カレル・チュルダ(Karel Čurda)は、ジズコフ(Zizkov)のモラヴェック家の家族を含む、インドラ(Jindra)のグループに提供されたセーフハウスを密告した。6月17日午前5時、モラヴェック家の住まいがゲシュタポの手入れを受けた。家族はゲシュタポがアパートを捜索する間廊下に立たされていたが、モラヴェック夫人はトイレに行く許可を受け、青酸カプセルで自殺した。夫は家族のレジスタンスとの関係を知らなかったが、息子のアタと共にペケック・パラク(Pecek Palac)に連れて行かれた。ここでアタは一日中拷問にあった。彼はブランデーで酔わされ、水槽に入った母親の切断された首を見せられた。最終的に、アタ・モラヴィックはゲシュタポに彼が知っていることを全て自供した。

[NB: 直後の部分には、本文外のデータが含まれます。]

(* ===== verification/Keypair.v ===== *)
(** * Key pairs of cosign

    utils/cosign/keys.go (Module [keypair]): loading a private key, the hint that names
    its public key, and signing data with it.  Reading the password is in [Cli]. *)

From S2P Require Import Prelude GoStrings Interfaces CoreRecord Signing.

Open Scope string_scope.
Open Scope list_scope.
Open Scope go_scope.

(** Kinds of public keys, the curve of an ECDSA key by its name. *)
Inductive KeyKind := rsa_PublicKey | ecdsa_PublicKey (curve : string) | ed25519_PublicKey | other_PublicKey.

(** Private keys (sigstore's cryptoutils, crypto).  [as_Signer] is the type assertion on
    [crypto.Signer]; signing is given a SHA-256 digest and its hash function. *)
Class SignerLib (N : Type) `{!KeyLib N} := {
  CryptoPrivateKey : Type; Signer : Type;
  UnmarshalPEMToPrivateKey : string -> string -> result CryptoPrivateKey;
  as_Signer : CryptoPrivateKey -> option Signer;
  signer_Public : Signer -> CryptoPublicKey;
  key_kind : CryptoPublicKey -> KeyKind;
  signer_Sign : Signer -> string -> M N (result string);
  MarshalPublicKeyToDER : CryptoPublicKey -> result string;
}.

Module keypair.
Section keypair.
Context `{HashLib} {N : Type} `{!KeyLib N} `{!SignerLib N}.

Inductive HashAlgorithm := HashAlgorithm_SHA2_256.

Record Keypair := { Hint : string; privateKey : Signer; hashAlgorithm : HashAlgorithm }.

Definition GenerateHintFromPublicKey (pubKey : string) : string := base64_EncodeToString (Sum256 pubKey).

Definition LoadKeypair (privateKeyBytes pw : string) : result Keypair :=
  if decide (privateKeyBytes = "") then Err (Plain "private key bytes cannot be empty")
  else match UnmarshalPEMToPrivateKey privateKeyBytes pw with
  | Err err => Err (Wrap "unmarshal PEM to private key: " err)
  | Ok privateKey =>
      match cosign_LoadPrivateKey privateKeyBytes pw with
      | Err err => Err (Wrap "failed to load private key: " err)
      | Ok v =>
          match sv_PublicKey v with
          | Err err => Err (Wrap "failed to get public key: " err)
          | Ok pubKey =>
              match MarshalPublicKeyToDER pubKey with
              | Err err => Err (Wrap "failed to marshal public key: " err)
              | Ok pubKeyBytes =>
                  match as_Signer privateKey with
                  | None => Err (Plain "private key does not implement crypto.Signer")
                  | Some signer => Ok {| Hint := GenerateHintFromPublicKey pubKeyBytes; privateKey := signer;
                                         hashAlgorithm := HashAlgorithm_SHA2_256 |}
                  end
              end
          end
      end
  end.

Definition GetHashAlgorithm (e : Keypair) : HashAlgorithm := hashAlgorithm e.
Definition GetHint (e : Keypair) : string := Hint e.

Definition GetKeyAlgorithm (e : Keypair) : string :=
  match key_kind (signer_Public (privateKey e)) with
  | rsa_PublicKey => "RSA"
  | ecdsa_PublicKey curve =>
      if decide (curve = "P-256") then "ECDSA-P256"
      else if decide (curve = "P-384") then "ECDSA-P384"
      else if decide (curve = "P-521") then "ECDSA-P521"
      else "ECDSA"
  | ed25519_PublicKey => "Ed25519"
  | other_PublicKey => "Unknown"
  end.

Definition GetPublicKeyPem (e : Keypair) : result string :=
  match MarshalPublicKeyToPEM (signer_Public (privateKey e)) with
  | Err err => Err (Wrap "failed to marshal public key to PEM: " err)
  | Ok pubKeyBytes => Ok pubKeyBytes
  end.

(** A signature with the digest that it is for. *)
Definition SignData (e : Keypair) (data : string) : M N (result (string * string)) :=
  let digest := Sum256 data in
  let? signature := signer_Sign (privateKey e) digest else err => ret (Err (Wrap "failed to sign data: " err)) in
  ret (Ok (signature, digest)).

End keypair.
End keypair.

(** ** Loaded key pairs *)

(** Both ways of reading a key file give the same key; a signature that is made is valid
    for the digest.  crypto/ed25519 refuses a digest of SHA-256: it takes messages that
    are not hashed, or hashed with SHA-512. *)
Class SignerSpec (N : Type) `{!KeyLib N} `{!SignerLib N} (valid : CryptoPublicKey -> string -> string -> Prop)
    : Prop := {
  same_key pem pw k s sv pk : UnmarshalPEMToPrivateKey pem pw = Ok k -> as_Signer k = Some s ->
    cosign_LoadPrivateKey pem pw = Ok sv -> sv_PublicKey sv = Ok pk -> pk = signer_Public s;
  Sign_spec s digest n : match key_kind (signer_Public s) with
    | ed25519_PublicKey => exists e, (signer_Sign s digest n).1 = Err e
    | _ => forall sig, (signer_Sign s digest n).1 = Ok sig -> valid (signer_Public s) digest sig
    end;
}.

Section loaded.
Context `{HashLib} {N : Type} `{!KeyLib N} `{!SignerLib N} {valid : CryptoPublicKey -> string -> string -> Prop}
  `{!SignerSpec N valid}.

(** A key pair that is loaded stands for one public key: the hint is its hash, its PEM
    form is what is shown, and a signature over data is valid for the hash of the data.
    No data can be signed with an Ed25519 key, although such a key loads and is reported
    as one. *)
Theorem loaded_keypair pem pw e data n : keypair.LoadKeypair pem pw = Ok e ->
  exists pk, (exists sv, cosign_LoadPrivateKey pem pw = Ok sv /\ sv_PublicKey sv = Ok pk) /\
  (exists der, MarshalPublicKeyToDER pk = Ok der /\ keypair.GetHint e = base64_EncodeToString (Sum256 der)) /\
  (forall text, keypair.GetPublicKeyPem e = Ok text -> MarshalPublicKeyToPEM pk = Ok text) /\
  match (keypair.SignData e data n).1 with
  | Ok (signature, digest) => digest = Sum256 data /\ valid pk digest signature
      /\ keypair.GetKeyAlgorithm e <> "Ed25519"
  | Err _ => True
  end /\
  (keypair.GetKeyAlgorithm e = "Ed25519" -> exists err, (keypair.SignData e data n).1 = Err err).
Proof.
  unfold keypair.LoadKeypair. case_decide; [done|].
  destruct (UnmarshalPEMToPrivateKey pem pw) as [k|] eqn:Hk; [|done].
  destruct (cosign_LoadPrivateKey pem pw) as [sv|] eqn:Hsv; [|done].
  destruct (sv_PublicKey sv) as [pk|] eqn:Hpk; [|done].
  destruct (MarshalPublicKeyToDER pk) as [der|] eqn:Hder; [|done].
  destruct (as_Signer k) as [s|] eqn:Hs; [|done]. intros [= <-].
  pose proof (same_key pem pw k s sv pk Hk Hs Hsv Hpk) as ->.
  assert (Halg : forall h a, keypair.GetKeyAlgorithm (keypair.Build_Keypair h s a) = "Ed25519"
    <-> key_kind (signer_Public s) = ed25519_PublicKey).
  { intros h a. unfold keypair.GetKeyAlgorithm. simpl. destruct (key_kind _); repeat case_decide; split; congruence. }
  exists (signer_Public s). split; [by exists sv|]. split; [by exists der|]. split.
  { intros text. unfold keypair.GetPublicKeyPem. simpl. destruct (MarshalPublicKeyToPEM _); congruence. }
  rewrite Halg. unfold keypair.SignData, try_bind, bind. simpl. pose proof (Sign_spec s (Sum256 data) n) as Hsign.
  destruct (signer_Sign s (Sum256 data) n) as [[sig|e] n1]; simpl in *.
  - split; [split; [done|]; rewrite Halg; destruct (key_kind _); try (split; [by apply Hsign|done])|].
    + by destruct Hsign.
    + intros Hed. rewrite Hed in Hsign. by destruct Hsign.
  - split; [done|]. intros _. by eexists.
Qed.

End loaded.

Module DemoKeypair.
#[local] Existing Instance DemoCore.cids.
#[local] Existing Instance DemoCore.hashes.

(** A key file holds the kind of its key and a number, as one text. *)
#[export] Instance texts : KeyLib unit := {|
  SignerVerifier := string; CryptoPublicKey := string;
  cosign_LoadPrivateKey pem _ := Ok pem;
  SignMessage sv m n := (Ok (sv +:+ m), n);
  sv_PublicKey sv := Ok sv;
  MarshalPublicKeyToPEM pk := Ok ("PEM " +:+ pk) |}.

Definition kind_of (pk : string) : KeyKind :=
  if HasPrefix pk "ed25519" then ed25519_PublicKey else ecdsa_PublicKey "P-256".

#[export] Instance signers : SignerLib unit := {|
  CryptoPrivateKey := string; Signer := string;
  UnmarshalPEMToPrivateKey pem _ := Ok pem; as_Signer k := Some k; signer_Public s := s;
  key_kind := kind_of;
  signer_Sign s digest n := match kind_of s with
    | ed25519_PublicKey => (Err (Plain "expected opts.HashFunc() zero"), n)
    | _ => (Ok (s +:+ digest), n)
    end;
  MarshalPublicKeyToDER pk := Ok pk |}.

Definition made_by : CryptoPublicKey (N := unit) -> string -> string -> Prop := fun pk digest sig =>
  sig = (pk : string) +:+ digest.

#[export] Instance signers_spec : SignerSpec unit made_by.
Proof.
  split; [by intros pem pw k s sv pk [= <-] [= <-] [= <-] [= <-]|].
  intros s digest []. simpl. destruct (kind_of s); simpl; try (by intros sig [= <-]). by eexists.
Qed.

Lemma loaded_keypair_witness :
  (exists e sig, keypair.LoadKeypair "p256 1" "pw" = Ok e /\ keypair.GetKeyAlgorithm e = "ECDSA-P256"
     /\ (keypair.SignData e "data" tt).1 = Ok (sig, Sum256 "data") /\ sig = "p256 1" +:+ Sum256 "data")
  /\ exists e err, keypair.LoadKeypair "ed25519 1" "pw" = Ok e /\ (keypair.SignData e "data" tt).1 = Err err.
Proof.
  split.
  - assert (He : exists e, keypair.LoadKeypair "p256 1" "pw" = Ok e) by (eexists; reflexivity). destruct He as [e He].
    destruct (loaded_keypair (valid := made_by) "p256 1" "pw" e "data" tt He)
      as (pk & (sv & [= <-] & [= <-]) & _ & _ & Hs & _). injection He as <-.
    destruct Hs as (_ & Hs & _). eexists _, _. split; [reflexivity|]. split; [reflexivity|]. split; [reflexivity|exact Hs].
  - assert (He : exists e, keypair.LoadKeypair "ed25519 1" "pw" = Ok e) by (eexists; reflexivity). destruct He as [e He].
    destruct (loaded_keypair (valid := made_by) "ed25519 1" "pw" e "data" tt He) as (pk & _ & _ & _ & _ & Hfail).
    exists e. destruct Hfail as [err Herr]; [injection He as <-; reflexivity|]. exists err. split; [exact He|exact Herr].
Defined.

End DemoKeypair.
Lemma update_rows_ids id st t ps : Pub_ID <$> update_rows id st t ps = Pub_ID <$> ps.
Proof. exact (ids_update (set_status st t) (fun _ => eq_refl) id ps). Qed.

Lemma update_rows_elem id st t ps p : p ∈ update_rows id st t ps ->
  (Pub_ID p = id /\ Pub_Status p = st) \/ (p ∈ ps /\ Pub_ID p <> id).
Proof. intros [(q & _ & Hq & ->)|?]%elem_update; [by left|by right]. Qed.

(** A status update, as scheduler and workers make it, keeps the invariant when
    it takes the publication out of PENDING. *)
Lemma inv_update s id st t w' c' b' dn' :
  pub_inv s -> st <> PUBLICATION_STATUS_PENDING ->
  rows (p_db w') = update_rows id st t (rows (p_db (sy_w s))) -> (p_tick (sy_w s) <= p_tick w')%nat ->
  sy_busy s ++ sy_done s ≡ₚ b' ++ dn' ->
  (c' = sy_sched s \/ exists l, sy_sched s = Marking id l /\ c' = Dispatching l) ->
  pub_inv (Build_PubSys w' (sy_queue s) c' b' (sy_sent s) dn').
Proof.
  intros [Hids Hdr Hp Hnd Hk Hc Hpe Hs] Hst Hr Ht Hb Hsched.
  assert (Hids' : ids (Build_PubSys w' (sy_queue s) c' b' (sy_sent s) dn') = ids s).
  { unfold ids. simpl. by rewrite Hr, update_rows_ids. }
  split; rewrite ?Hids'; simpl; try done.
  - intros i Hi. destruct (Hdr i Hi) as (n & Hn & ->). exists n. split; [lia|done].
  - by rewrite Hp, Hb.
  - intros p. rewrite Hr. intros Hin Hpp Hsent. apply update_rows_elem in Hin as [[_ ?]|[Hin Hne]]; [congruence|].
    destruct (Hpe p Hin Hpp Hsent) as [l Hl]. destruct Hsched as [->|(l' & Hl' & ->)]; [eauto|congruence].
  - destruct Hsched as [->|(l & Hl & ->)]; [done|]. rewrite Hl in Hs. tauto.
Qed.
Lemma Unpublish_prefix_witness :
  exists n res w', routingCtlr.Unpublish "me"
      (Some (routingCtlr.UnpublishRequest_RecordRefs [Some {| ref_Cid := qa_id |}])) router1 = (res, w')
    /\ rep (text_ok := fun _ => True) "me"
         (foldl (fun P c => delete c P) (spec_publish qa_id (getLabels (Some qa)) ∅) (take n [qa_id]))
         (view (w_ds w'))
    /\ n = 1%nat /\ res = Ok tt.
Proof.
  destruct (Unpublish_prefix "me" eq_refl [qa_id] (spec_publish qa_id (getLabels (Some qa)) ∅) router1)
    as (n & res & w' & H1 & H2 & H3).
  - exact I.
  - exact router1_rep.
  - apply NoDup_singleton.
  - repeat constructor.
  - intros c r Hc Hr. apply list_elem_of_singleton in Hc. subst c. simpl in Hr.
    rewrite lookup_singleton_eq in Hr. injection Hr as <-. reflexivity.
  - exists n, res, w'. split; [exact H1|]. split; [exact H2|].
    destruct H3 as [[Hn Hr]|(c & Hc & _ & Ho)]; [by split|].
    destruct n as [|n]; [|discriminate Hc]. injection Hc as <-. exfalso.
    simpl in Ho. rewrite !lookup_singleton_eq in Ho. by destruct Ho.
Defined.

End DemoService.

SSは教会を包囲したが、700人以上のナチスの部隊が作戦を行ったにもかかわらず、ナチスは降下兵を生きたまま捕らえることができなかった。ハイドリッヒを殺したクビシュを含めた3人は、銃撃戦の末に大聖堂で殺害された。ガプチークを含んだ4人は、捕虜になるのを避けるため地下室で自殺した。
チュルダはドイツの偽名とドイツ人妻を得たが、戦後の1947年、自殺に失敗してナチス協力の罪で処刑された。
その後、ハイドリヒ暗殺計画「エンスラポイド作戦」の映画が作られたその内の一つに「ハイドリヒを撃て!ナチの野獣、暗殺作戦」がある
主演の二人の暗殺者には「麦の穂をゆらす風」のキリアン・マーフィーと「フィフティ・シェイズ・ダーカー」のジェイミー・ドーナンが扮している。共演は「奇蹟がくれた数式」のトビー・ジョーンズ、「ザ・ウォーク」のシャーロット・ルボンら。監督は「ブロークン」のショーン・エリスで、彼にとっては15年越しの企画だった。